• Try it: A single stretch of the material below is to be transcribed exactly, starting at the line with "le 4 peer_address_book_len" and ending after the line with "Err (EStorage MetadataFileTooSmall).".

※ ※ ※

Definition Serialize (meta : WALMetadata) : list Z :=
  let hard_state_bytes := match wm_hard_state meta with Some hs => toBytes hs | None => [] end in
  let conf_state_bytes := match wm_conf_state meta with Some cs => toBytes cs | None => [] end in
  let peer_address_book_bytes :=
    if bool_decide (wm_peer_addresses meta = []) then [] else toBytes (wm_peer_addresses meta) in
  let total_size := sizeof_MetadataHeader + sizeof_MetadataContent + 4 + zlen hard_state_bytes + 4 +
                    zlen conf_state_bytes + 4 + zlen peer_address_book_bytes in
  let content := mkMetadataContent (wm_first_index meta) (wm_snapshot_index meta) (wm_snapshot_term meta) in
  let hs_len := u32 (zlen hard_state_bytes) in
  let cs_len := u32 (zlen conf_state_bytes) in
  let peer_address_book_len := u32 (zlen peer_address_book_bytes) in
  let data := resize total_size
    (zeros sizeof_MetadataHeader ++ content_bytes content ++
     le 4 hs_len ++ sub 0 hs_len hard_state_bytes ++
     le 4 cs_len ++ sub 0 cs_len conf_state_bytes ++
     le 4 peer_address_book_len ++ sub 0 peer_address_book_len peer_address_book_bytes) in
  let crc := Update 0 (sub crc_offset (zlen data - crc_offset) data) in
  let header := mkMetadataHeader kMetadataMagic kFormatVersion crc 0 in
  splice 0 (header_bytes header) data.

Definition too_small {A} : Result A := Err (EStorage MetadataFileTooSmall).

※ ※ ※

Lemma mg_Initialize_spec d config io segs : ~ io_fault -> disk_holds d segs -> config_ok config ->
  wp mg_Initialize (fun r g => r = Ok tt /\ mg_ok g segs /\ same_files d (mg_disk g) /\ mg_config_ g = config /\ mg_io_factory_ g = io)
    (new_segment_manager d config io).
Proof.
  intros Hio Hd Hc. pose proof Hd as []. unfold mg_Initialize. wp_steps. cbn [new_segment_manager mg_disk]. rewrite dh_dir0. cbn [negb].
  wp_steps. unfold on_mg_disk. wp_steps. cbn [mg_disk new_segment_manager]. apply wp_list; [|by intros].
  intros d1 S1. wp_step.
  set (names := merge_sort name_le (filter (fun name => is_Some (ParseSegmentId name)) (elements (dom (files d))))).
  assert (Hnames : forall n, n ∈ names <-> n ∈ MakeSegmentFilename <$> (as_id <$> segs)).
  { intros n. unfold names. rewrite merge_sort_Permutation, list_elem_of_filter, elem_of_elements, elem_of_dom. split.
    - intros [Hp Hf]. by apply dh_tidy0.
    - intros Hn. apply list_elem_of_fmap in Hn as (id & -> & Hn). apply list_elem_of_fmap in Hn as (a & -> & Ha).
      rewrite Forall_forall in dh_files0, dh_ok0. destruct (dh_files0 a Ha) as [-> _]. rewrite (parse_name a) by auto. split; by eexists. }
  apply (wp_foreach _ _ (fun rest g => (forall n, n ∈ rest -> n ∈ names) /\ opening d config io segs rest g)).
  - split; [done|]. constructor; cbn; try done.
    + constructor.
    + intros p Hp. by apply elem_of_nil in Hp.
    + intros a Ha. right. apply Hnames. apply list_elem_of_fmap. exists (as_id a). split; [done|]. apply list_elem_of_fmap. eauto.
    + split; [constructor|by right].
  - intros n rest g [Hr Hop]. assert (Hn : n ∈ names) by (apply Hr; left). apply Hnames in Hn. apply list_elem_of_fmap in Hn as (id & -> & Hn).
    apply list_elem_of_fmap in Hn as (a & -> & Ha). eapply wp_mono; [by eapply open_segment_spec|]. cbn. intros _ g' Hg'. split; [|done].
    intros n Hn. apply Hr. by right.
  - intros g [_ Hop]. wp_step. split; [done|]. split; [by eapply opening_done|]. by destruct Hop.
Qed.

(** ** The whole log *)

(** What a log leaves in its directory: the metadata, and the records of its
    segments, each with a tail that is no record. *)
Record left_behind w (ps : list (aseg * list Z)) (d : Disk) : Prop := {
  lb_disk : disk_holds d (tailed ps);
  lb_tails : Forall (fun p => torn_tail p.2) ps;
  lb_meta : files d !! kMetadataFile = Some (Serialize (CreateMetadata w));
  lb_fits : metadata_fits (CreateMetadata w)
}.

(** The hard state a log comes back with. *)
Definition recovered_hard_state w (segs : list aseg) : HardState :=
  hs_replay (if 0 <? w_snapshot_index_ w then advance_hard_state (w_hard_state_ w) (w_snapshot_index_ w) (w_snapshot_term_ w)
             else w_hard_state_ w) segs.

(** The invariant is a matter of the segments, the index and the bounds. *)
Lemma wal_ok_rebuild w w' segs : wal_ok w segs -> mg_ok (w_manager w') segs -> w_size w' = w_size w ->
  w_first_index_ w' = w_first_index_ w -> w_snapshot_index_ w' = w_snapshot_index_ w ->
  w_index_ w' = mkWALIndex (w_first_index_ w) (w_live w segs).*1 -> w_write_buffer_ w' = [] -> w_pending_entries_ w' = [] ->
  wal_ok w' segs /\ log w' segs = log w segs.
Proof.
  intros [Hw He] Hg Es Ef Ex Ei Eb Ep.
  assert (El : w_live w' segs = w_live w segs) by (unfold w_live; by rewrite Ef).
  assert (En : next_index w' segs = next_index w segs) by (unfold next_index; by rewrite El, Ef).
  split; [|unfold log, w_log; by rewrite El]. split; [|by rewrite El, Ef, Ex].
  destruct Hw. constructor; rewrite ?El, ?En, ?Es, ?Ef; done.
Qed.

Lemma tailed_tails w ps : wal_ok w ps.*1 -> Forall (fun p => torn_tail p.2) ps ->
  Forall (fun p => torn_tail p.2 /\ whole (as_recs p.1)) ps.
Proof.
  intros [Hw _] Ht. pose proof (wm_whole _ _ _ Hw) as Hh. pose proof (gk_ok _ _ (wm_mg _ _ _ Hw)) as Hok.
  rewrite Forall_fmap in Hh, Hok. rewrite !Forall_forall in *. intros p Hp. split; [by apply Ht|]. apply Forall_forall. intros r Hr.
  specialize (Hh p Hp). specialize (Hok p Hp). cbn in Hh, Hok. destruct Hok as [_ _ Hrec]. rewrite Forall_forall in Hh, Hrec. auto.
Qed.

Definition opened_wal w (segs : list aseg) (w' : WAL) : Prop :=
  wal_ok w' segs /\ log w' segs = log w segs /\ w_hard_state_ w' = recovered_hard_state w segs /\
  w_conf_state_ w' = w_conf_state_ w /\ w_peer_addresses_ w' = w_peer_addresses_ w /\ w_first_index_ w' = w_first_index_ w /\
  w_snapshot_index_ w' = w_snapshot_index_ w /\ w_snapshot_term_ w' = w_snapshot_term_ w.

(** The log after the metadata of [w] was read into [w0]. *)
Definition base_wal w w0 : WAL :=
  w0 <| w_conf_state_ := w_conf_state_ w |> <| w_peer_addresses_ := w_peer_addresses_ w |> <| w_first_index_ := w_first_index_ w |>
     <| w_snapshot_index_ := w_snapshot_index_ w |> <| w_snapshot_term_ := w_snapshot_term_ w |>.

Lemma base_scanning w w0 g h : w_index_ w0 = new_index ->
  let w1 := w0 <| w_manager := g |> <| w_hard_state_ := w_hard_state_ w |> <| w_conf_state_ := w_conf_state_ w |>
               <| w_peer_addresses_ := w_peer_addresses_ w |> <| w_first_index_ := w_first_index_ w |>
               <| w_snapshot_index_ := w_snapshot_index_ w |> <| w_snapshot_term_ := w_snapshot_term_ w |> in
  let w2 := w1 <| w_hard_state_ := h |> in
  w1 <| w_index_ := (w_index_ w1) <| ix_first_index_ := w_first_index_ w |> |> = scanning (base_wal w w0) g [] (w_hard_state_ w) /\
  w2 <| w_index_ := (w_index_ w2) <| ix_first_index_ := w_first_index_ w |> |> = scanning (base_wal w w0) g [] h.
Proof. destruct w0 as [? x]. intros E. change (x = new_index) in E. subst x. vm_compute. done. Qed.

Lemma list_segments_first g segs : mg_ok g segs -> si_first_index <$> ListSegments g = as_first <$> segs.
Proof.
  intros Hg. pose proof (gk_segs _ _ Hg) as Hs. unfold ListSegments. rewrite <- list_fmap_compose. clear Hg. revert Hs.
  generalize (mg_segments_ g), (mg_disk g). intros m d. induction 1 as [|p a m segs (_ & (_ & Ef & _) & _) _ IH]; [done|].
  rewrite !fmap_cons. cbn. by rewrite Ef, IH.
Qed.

※ ※ ※

• Solved exercise:
     le 4 peer_address_book_len ++ sub 0 peer_address_book_len peer_address_book_bytes) in
  let crc := Update 0 (sub crc_offset (zlen data - crc_offset) data) in
  let header := mkMetadataHeader kMetadataMagic kFormatVersion crc 0 in
  splice 0 (header_bytes header) data.

Definition too_small {A} : Result A := Err (EStorage MetadataFileTooSmall).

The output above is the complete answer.